**EXERCISE INSTRUCTIONS:** Starting at the line that has "(three_way (snd (fst" and stopping after the line that has "K) lt entries", reproduce the listing below exactly; omit everything else.

------------------------

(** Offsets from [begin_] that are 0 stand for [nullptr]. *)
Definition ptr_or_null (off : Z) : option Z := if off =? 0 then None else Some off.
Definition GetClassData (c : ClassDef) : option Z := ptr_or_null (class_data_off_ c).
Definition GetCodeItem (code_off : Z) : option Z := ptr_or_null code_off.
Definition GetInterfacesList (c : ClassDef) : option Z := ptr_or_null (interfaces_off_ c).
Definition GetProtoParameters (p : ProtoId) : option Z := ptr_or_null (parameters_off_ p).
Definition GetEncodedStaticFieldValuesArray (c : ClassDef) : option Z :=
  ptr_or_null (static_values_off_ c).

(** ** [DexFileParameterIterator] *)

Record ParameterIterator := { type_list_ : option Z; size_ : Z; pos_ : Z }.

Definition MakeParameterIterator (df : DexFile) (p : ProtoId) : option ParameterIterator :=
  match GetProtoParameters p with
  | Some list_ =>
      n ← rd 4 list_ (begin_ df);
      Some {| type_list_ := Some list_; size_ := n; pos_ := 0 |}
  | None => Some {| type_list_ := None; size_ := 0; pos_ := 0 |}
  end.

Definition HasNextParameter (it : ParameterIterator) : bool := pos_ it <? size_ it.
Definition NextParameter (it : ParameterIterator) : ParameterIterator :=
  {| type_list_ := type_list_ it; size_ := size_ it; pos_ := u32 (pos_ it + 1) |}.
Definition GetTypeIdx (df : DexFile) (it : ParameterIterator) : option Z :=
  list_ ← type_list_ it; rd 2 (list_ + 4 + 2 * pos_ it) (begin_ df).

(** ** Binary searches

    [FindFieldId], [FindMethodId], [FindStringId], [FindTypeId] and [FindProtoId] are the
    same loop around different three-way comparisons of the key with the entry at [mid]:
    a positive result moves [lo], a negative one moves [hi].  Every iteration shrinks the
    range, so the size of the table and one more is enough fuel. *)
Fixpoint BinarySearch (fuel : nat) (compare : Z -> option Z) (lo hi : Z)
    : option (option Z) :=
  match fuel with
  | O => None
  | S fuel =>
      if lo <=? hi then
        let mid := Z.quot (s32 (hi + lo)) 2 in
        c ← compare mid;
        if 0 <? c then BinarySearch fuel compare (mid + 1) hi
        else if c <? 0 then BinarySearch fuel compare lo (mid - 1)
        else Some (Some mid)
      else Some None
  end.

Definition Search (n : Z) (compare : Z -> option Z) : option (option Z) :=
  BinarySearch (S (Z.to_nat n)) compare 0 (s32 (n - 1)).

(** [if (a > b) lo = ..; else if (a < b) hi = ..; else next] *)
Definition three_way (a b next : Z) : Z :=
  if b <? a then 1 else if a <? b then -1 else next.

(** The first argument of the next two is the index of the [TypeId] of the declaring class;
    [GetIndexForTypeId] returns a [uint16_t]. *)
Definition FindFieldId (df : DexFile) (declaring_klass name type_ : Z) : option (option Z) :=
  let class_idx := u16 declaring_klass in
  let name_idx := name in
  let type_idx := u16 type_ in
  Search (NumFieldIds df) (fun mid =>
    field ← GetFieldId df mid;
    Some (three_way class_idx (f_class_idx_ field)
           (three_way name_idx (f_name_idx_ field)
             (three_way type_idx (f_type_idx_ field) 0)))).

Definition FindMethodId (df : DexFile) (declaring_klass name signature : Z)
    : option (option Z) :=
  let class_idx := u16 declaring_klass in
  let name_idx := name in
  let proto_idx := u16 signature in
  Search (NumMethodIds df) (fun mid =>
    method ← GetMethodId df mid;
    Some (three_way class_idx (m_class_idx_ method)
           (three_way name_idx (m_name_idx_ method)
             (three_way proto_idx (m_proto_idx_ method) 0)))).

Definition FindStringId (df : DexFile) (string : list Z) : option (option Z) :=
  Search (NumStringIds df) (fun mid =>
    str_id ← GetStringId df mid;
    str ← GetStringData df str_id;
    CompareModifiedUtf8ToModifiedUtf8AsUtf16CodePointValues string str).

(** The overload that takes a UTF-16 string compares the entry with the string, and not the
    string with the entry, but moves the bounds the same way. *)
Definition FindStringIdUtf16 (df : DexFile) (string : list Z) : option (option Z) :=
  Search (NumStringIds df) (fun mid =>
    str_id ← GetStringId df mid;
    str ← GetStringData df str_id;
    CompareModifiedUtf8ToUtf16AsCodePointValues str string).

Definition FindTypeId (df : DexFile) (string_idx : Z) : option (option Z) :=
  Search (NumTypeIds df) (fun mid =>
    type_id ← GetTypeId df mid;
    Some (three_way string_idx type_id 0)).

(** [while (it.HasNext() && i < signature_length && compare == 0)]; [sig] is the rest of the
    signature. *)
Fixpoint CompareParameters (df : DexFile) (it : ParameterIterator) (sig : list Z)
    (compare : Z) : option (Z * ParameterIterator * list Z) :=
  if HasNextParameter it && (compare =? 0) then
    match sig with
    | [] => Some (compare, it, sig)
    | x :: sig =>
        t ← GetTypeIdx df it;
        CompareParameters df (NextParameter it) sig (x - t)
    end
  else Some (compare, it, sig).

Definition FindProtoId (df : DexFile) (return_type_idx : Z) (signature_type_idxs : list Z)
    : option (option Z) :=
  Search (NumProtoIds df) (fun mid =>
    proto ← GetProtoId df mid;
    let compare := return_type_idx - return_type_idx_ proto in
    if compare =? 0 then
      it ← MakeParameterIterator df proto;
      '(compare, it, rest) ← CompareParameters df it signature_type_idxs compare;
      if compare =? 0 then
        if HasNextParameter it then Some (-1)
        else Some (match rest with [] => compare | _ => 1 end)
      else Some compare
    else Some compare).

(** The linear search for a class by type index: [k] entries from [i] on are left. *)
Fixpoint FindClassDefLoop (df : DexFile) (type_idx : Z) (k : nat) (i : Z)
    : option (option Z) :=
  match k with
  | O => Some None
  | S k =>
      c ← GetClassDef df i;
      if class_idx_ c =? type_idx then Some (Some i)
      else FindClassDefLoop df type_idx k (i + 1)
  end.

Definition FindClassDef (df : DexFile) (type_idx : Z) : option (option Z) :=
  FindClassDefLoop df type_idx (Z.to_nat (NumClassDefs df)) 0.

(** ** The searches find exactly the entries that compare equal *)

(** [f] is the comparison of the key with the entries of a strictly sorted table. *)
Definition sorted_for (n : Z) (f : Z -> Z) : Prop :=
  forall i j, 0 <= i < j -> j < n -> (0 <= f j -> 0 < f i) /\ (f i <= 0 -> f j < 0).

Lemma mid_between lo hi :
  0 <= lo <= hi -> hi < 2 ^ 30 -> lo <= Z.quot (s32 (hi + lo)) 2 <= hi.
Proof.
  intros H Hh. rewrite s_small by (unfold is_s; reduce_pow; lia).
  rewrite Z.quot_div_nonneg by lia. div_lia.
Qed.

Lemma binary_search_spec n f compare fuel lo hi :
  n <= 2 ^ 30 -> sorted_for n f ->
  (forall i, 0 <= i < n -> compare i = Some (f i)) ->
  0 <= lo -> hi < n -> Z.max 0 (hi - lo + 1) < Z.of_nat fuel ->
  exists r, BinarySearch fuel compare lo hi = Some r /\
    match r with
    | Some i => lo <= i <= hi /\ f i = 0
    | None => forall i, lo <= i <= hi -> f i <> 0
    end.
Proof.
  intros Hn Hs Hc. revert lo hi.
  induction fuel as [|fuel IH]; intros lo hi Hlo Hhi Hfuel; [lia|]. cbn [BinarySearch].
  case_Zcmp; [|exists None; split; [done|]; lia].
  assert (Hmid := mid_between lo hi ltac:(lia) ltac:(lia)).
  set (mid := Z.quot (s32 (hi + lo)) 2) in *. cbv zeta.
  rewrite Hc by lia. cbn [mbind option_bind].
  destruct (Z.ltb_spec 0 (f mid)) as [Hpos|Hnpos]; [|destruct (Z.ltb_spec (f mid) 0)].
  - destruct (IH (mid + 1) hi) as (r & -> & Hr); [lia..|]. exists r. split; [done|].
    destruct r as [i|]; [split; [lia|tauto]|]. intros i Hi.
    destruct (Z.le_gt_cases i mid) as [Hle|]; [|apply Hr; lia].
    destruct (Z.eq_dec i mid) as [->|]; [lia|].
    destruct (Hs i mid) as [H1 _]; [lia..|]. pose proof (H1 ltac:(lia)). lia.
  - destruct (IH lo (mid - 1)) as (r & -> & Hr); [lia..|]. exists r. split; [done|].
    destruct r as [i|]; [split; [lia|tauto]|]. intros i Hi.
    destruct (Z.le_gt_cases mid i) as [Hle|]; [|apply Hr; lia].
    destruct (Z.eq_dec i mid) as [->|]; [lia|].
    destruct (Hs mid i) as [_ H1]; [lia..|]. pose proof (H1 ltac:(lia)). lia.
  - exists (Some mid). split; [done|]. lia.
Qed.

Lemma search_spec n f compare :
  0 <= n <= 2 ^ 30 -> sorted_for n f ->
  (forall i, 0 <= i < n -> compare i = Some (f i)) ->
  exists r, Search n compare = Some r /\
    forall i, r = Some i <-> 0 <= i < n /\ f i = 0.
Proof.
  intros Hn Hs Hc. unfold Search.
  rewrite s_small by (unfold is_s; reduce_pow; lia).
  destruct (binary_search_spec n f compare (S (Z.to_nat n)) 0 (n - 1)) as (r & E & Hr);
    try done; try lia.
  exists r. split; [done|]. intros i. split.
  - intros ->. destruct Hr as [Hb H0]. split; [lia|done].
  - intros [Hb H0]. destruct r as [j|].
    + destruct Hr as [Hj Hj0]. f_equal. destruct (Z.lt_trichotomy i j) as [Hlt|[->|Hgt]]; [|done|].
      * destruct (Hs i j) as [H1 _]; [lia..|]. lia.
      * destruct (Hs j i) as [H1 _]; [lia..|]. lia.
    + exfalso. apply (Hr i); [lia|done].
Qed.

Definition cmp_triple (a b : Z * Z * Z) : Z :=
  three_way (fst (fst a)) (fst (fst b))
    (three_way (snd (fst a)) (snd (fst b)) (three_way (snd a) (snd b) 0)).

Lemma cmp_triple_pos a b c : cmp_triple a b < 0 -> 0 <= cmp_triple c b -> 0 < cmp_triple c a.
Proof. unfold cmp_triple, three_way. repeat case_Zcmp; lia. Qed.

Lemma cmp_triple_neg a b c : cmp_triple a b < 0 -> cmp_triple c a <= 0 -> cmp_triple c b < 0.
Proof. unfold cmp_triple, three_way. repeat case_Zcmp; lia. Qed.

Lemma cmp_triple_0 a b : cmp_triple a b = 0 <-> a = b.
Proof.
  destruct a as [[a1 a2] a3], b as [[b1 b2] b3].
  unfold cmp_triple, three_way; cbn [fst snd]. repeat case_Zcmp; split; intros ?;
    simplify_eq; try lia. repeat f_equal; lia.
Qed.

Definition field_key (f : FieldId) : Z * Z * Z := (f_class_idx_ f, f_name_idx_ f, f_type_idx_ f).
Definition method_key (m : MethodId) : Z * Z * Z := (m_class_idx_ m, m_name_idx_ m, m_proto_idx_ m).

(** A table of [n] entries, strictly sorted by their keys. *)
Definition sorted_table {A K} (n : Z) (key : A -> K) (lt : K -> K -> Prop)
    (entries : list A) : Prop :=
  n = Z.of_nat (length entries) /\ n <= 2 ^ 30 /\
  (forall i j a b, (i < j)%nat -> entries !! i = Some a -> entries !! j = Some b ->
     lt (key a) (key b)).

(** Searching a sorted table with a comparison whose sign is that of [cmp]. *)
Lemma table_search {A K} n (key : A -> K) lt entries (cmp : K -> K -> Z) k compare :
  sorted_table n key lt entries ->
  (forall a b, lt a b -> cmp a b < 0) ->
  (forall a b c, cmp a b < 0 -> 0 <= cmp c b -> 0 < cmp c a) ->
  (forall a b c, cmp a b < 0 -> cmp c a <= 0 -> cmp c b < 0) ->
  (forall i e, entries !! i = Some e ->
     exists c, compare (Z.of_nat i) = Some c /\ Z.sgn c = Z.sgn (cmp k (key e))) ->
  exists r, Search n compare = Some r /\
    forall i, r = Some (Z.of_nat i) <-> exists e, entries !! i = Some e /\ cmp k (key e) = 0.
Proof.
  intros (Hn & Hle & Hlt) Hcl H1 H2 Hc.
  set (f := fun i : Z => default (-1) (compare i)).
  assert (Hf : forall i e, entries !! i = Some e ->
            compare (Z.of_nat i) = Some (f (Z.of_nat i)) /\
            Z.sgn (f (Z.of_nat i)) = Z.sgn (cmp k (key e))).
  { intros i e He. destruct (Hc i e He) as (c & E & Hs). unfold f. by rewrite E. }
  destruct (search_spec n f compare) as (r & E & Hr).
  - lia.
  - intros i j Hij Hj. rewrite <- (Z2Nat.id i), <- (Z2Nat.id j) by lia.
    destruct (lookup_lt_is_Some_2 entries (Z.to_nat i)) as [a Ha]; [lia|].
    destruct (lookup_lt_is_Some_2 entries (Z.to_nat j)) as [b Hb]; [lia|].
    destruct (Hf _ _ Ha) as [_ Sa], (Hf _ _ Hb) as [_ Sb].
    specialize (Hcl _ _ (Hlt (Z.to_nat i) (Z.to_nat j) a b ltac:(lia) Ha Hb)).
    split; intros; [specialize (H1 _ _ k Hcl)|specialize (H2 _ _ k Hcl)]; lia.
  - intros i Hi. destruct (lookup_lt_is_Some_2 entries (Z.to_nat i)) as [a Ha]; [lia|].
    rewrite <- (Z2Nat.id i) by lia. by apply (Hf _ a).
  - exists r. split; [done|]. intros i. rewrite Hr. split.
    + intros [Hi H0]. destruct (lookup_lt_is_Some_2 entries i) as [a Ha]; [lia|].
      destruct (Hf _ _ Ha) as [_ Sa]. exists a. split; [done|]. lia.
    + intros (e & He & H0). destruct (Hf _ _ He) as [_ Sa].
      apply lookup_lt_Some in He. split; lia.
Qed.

------------------------

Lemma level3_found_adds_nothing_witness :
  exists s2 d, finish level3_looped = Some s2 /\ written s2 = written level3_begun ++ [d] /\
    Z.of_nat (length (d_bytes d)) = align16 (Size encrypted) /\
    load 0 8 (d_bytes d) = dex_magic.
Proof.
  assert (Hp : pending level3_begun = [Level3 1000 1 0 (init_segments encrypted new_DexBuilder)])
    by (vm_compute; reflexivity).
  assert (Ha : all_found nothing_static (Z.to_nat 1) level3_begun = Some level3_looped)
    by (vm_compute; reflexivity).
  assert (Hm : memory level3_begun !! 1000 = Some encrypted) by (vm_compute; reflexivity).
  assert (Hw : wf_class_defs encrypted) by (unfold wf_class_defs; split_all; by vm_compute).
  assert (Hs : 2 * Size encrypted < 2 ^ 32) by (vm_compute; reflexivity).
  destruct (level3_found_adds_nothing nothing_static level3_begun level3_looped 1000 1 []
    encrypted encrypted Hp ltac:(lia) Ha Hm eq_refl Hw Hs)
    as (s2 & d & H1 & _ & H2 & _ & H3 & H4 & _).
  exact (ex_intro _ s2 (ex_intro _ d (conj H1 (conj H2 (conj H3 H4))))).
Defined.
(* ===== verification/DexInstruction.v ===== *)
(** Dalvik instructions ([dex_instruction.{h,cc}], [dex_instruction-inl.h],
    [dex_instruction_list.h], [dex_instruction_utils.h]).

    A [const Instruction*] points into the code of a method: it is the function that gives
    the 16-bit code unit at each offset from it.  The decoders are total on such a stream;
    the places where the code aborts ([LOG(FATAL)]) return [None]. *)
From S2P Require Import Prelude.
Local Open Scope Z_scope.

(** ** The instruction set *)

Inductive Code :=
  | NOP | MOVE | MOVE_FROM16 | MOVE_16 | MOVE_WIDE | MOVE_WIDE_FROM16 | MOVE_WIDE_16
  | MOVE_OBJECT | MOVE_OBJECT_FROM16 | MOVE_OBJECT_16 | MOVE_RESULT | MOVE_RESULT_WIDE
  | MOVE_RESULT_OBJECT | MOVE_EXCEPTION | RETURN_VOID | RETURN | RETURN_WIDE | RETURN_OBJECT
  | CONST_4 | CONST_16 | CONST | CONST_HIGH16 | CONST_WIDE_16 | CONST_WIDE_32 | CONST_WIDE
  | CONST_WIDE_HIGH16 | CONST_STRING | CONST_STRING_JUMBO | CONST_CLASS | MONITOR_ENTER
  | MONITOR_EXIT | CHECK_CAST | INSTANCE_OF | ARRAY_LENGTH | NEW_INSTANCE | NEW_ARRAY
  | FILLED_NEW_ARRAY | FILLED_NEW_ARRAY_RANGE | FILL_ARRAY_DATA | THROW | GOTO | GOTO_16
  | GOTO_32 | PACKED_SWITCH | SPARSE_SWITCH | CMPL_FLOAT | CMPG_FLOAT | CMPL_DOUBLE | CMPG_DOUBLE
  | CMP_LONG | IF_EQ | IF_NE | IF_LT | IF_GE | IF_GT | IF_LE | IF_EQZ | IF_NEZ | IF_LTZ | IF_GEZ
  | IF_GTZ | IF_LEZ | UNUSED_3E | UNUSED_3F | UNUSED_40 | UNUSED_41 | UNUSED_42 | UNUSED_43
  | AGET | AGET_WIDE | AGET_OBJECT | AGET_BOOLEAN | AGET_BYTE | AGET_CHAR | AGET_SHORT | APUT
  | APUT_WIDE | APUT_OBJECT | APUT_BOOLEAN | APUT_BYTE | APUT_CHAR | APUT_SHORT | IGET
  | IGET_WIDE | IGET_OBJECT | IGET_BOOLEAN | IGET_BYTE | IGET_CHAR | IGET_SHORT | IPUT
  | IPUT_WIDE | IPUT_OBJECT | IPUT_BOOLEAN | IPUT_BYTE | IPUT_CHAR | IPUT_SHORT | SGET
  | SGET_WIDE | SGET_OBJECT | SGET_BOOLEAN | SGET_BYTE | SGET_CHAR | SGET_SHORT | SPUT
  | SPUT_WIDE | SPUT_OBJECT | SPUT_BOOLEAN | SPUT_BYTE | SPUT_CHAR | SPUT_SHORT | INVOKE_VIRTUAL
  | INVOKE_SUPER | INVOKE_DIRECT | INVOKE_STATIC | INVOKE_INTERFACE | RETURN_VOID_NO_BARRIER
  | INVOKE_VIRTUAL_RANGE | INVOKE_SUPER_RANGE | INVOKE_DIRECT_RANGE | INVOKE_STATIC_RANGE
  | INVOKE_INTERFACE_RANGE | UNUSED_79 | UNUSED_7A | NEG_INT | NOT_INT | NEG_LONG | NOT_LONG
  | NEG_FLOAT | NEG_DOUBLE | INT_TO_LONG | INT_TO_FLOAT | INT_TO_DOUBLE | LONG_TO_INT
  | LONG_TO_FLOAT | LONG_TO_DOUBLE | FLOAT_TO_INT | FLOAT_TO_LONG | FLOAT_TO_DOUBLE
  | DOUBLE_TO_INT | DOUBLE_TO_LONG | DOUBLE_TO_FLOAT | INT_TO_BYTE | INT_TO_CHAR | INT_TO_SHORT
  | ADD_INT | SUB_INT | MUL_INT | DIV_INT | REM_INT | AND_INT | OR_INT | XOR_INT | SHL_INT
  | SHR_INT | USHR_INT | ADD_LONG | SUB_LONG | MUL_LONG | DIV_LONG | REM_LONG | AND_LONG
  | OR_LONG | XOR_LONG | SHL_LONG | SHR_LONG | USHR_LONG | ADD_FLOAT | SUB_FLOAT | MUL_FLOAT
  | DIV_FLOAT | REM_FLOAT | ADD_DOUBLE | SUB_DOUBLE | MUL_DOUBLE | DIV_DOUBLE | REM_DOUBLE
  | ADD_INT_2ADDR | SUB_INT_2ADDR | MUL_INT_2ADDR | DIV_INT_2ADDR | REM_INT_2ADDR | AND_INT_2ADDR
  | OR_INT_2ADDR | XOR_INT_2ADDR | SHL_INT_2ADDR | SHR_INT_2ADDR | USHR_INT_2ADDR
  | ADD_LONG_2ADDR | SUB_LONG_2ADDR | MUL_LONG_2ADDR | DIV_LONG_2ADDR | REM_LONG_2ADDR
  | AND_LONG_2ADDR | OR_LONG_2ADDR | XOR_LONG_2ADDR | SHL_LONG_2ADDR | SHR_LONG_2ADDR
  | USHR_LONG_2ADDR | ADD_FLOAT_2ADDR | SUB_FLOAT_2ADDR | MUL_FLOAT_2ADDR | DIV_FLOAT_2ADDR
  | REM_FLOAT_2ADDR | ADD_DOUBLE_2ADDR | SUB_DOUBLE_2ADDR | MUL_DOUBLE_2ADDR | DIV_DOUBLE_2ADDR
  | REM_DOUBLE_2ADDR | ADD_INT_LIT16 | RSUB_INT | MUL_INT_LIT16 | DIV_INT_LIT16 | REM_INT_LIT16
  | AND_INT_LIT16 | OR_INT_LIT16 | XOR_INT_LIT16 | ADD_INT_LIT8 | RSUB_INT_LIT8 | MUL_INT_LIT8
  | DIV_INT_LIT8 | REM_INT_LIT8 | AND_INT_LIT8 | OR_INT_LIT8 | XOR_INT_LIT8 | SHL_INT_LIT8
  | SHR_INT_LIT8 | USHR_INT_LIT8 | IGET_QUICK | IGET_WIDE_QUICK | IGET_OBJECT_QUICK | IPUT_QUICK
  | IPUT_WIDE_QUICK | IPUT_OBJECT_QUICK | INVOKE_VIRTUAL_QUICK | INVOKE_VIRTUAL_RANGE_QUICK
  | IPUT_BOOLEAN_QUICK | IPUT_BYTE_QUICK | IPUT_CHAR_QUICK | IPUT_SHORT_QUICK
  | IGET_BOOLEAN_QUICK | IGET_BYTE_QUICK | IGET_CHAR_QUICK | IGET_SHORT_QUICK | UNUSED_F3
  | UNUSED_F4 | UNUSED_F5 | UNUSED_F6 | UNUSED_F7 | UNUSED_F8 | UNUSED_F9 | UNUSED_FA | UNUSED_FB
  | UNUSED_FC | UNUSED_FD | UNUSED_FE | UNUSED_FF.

------------------------

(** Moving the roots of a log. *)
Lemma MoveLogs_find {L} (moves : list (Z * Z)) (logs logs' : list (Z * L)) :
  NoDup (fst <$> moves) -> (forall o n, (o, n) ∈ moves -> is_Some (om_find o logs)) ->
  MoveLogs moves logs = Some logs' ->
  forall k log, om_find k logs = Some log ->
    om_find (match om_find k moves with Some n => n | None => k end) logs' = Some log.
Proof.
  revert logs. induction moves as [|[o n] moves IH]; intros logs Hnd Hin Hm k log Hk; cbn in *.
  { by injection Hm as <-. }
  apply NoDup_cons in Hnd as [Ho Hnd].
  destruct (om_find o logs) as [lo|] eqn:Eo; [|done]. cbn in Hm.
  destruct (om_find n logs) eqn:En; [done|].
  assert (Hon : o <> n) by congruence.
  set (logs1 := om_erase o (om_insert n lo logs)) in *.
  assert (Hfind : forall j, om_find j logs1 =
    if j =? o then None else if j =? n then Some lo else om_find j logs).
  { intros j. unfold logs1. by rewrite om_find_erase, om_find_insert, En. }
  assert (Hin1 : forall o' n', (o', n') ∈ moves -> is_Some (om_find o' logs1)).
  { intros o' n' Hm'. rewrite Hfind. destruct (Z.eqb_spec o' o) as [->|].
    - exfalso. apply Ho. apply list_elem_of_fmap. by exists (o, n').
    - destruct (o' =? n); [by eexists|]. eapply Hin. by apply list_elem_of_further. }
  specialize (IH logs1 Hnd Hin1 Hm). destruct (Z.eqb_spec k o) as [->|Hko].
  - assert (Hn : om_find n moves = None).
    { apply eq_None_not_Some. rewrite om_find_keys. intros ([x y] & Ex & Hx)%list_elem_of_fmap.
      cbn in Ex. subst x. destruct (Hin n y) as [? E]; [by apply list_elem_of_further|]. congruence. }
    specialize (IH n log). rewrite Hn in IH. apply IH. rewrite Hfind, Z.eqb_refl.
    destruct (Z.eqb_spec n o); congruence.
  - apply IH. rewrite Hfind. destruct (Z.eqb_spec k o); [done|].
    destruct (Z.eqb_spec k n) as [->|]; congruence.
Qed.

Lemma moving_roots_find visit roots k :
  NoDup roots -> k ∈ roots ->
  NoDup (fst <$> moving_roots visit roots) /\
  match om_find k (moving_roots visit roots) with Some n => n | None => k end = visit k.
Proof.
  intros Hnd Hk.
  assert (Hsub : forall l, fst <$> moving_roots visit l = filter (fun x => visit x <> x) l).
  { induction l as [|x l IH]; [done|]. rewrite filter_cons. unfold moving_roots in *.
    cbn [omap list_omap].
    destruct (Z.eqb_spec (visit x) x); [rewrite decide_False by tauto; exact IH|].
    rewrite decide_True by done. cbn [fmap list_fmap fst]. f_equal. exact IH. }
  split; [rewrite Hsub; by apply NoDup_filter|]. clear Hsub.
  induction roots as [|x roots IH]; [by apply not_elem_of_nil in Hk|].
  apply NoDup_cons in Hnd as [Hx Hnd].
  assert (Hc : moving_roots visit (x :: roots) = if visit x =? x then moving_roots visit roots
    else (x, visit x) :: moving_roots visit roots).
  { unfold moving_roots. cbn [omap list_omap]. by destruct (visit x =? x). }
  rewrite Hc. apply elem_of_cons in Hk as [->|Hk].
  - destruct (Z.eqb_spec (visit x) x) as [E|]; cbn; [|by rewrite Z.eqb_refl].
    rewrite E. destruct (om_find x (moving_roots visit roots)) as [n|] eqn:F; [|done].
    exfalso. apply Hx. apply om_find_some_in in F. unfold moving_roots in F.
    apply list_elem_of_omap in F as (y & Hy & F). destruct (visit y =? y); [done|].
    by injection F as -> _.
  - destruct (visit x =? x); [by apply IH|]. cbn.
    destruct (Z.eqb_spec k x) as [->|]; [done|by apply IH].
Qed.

------------------------

**EXERCISE RESPONSE:**
    (three_way (snd (fst a)) (snd (fst b)) (three_way (snd a) (snd b) 0)).

Lemma cmp_triple_pos a b c : cmp_triple a b < 0 -> 0 <= cmp_triple c b -> 0 < cmp_triple c a.
Proof. unfold cmp_triple, three_way. repeat case_Zcmp; lia. Qed.

Lemma cmp_triple_neg a b c : cmp_triple a b < 0 -> cmp_triple c a <= 0 -> cmp_triple c b < 0.
Proof. unfold cmp_triple, three_way. repeat case_Zcmp; lia. Qed.

Lemma cmp_triple_0 a b : cmp_triple a b = 0 <-> a = b.
Proof.
  destruct a as [[a1 a2] a3], b as [[b1 b2] b3].
  unfold cmp_triple, three_way; cbn [fst snd]. repeat case_Zcmp; split; intros ?;
    simplify_eq; try lia. repeat f_equal; lia.
Qed.

Definition field_key (f : FieldId) : Z * Z * Z := (f_class_idx_ f, f_name_idx_ f, f_type_idx_ f).
Definition method_key (m : MethodId) : Z * Z * Z := (m_class_idx_ m, m_name_idx_ m, m_proto_idx_ m).

(** A table of [n] entries, strictly sorted by their keys. *)
Definition sorted_table {A K} (n : Z) (key : A -> K) (lt : K -> K -> Prop)
    (entries : list A) : Prop :=
  n = Z.of_nat (length entries) /\ n <= 2 ^ 30 /\
  (forall i j a b, (i < j)%nat -> entries !! i = Some a -> entries !! j = Some b ->
     lt (key a) (key b)).

(** Searching a sorted table with a comparison whose sign is that of [cmp]. *)
Lemma table_search {A K} n (key : A -> K) lt entries (cmp : K -> K -> Z) k compare :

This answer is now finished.